PROBLEM REQUIREMENTS: From the entries below, transcribe exactly the lines between the line holding "apply StronglySorted_inv in H1 as [H1 Hx]." and the line holding "Variable argpartition : list", inclusive; skip all other lines.

═════ DATA FOR PROCESSING ═════

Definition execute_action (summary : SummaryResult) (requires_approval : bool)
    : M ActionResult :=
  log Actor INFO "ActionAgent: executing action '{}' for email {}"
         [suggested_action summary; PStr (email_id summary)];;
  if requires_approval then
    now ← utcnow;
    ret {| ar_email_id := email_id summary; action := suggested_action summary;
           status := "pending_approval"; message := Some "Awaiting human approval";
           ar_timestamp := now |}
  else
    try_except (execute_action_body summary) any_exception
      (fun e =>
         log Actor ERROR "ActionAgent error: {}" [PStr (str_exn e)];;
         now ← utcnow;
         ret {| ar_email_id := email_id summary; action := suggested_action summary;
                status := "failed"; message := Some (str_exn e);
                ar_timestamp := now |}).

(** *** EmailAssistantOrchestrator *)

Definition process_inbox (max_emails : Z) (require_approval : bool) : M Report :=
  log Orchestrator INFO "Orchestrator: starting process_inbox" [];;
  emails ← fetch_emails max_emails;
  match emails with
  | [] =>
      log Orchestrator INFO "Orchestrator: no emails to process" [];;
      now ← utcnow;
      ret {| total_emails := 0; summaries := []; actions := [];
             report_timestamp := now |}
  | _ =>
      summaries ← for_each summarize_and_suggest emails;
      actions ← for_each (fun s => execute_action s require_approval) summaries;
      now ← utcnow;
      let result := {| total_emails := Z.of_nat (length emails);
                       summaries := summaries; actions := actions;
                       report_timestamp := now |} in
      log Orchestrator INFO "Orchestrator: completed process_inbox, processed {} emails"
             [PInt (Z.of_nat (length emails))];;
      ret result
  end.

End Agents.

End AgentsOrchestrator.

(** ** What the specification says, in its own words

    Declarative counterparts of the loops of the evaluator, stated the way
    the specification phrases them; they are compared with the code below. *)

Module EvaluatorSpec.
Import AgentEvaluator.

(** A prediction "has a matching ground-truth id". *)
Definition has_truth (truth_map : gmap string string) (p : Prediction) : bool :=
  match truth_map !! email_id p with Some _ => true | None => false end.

═════
═════ DATA FOR PROCESSING ═════

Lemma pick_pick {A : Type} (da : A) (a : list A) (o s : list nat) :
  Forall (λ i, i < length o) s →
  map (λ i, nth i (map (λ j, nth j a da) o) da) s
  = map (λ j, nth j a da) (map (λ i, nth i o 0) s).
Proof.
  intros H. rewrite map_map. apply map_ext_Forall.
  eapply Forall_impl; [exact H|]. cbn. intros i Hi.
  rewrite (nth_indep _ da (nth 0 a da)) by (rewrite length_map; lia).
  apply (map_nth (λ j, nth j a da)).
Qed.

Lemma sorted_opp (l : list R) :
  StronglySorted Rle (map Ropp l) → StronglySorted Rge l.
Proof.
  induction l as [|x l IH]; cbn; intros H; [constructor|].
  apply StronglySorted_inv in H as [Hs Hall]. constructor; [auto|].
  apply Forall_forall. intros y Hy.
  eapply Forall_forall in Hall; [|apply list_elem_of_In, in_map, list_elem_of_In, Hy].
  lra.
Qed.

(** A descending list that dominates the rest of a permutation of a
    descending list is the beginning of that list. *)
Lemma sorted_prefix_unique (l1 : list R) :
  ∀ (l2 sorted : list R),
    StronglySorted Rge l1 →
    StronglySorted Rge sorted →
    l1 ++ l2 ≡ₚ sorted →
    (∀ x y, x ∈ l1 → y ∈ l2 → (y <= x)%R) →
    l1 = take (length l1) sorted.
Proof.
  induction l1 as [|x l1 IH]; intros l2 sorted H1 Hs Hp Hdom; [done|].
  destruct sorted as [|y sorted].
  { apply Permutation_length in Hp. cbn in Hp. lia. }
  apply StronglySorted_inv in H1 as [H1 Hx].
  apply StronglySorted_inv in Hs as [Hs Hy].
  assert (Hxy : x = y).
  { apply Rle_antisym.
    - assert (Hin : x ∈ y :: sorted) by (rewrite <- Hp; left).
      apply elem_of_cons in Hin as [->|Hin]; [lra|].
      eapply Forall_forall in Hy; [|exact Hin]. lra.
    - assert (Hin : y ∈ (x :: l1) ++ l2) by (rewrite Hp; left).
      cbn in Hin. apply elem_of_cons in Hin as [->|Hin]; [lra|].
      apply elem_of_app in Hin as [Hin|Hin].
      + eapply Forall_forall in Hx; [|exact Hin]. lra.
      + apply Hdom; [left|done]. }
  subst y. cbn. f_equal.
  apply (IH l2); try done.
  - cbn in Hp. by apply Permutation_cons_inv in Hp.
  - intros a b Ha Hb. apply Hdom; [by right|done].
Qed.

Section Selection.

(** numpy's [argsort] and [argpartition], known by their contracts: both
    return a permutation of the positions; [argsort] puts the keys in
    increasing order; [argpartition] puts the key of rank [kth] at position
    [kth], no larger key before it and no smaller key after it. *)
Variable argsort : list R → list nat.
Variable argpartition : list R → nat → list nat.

═════

OUTPUT OF THE TASK:
  apply StronglySorted_inv in H1 as [H1 Hx].
  apply StronglySorted_inv in Hs as [Hs Hy].
  assert (Hxy : x = y).
  { apply Rle_antisym.
    - assert (Hin : x ∈ y :: sorted) by (rewrite <- Hp; left).
      apply elem_of_cons in Hin as [->|Hin]; [lra|].
      eapply Forall_forall in Hy; [|exact Hin]. lra.
    - assert (Hin : y ∈ (x :: l1) ++ l2) by (rewrite Hp; left).
      cbn in Hin. apply elem_of_cons in Hin as [->|Hin]; [lra|].
      apply elem_of_app in Hin as [Hin|Hin].
      + eapply Forall_forall in Hx; [|exact Hin]. lra.
      + apply Hdom; [left|done]. }
  subst y. cbn. f_equal.
  apply (IH l2); try done.
  - cbn in Hp. by apply Permutation_cons_inv in Hp.
  - intros a b Ha Hb. apply Hdom; [by right|done].
Qed.

Section Selection.

(** numpy's [argsort] and [argpartition], known by their contracts: both
    return a permutation of the positions; [argsort] puts the keys in
    increasing order; [argpartition] puts the key of rank [kth] at position
    [kth], no larger key before it and no smaller key after it. *)
Variable argsort : list R → list nat.
Variable argpartition : list R → nat → list nat.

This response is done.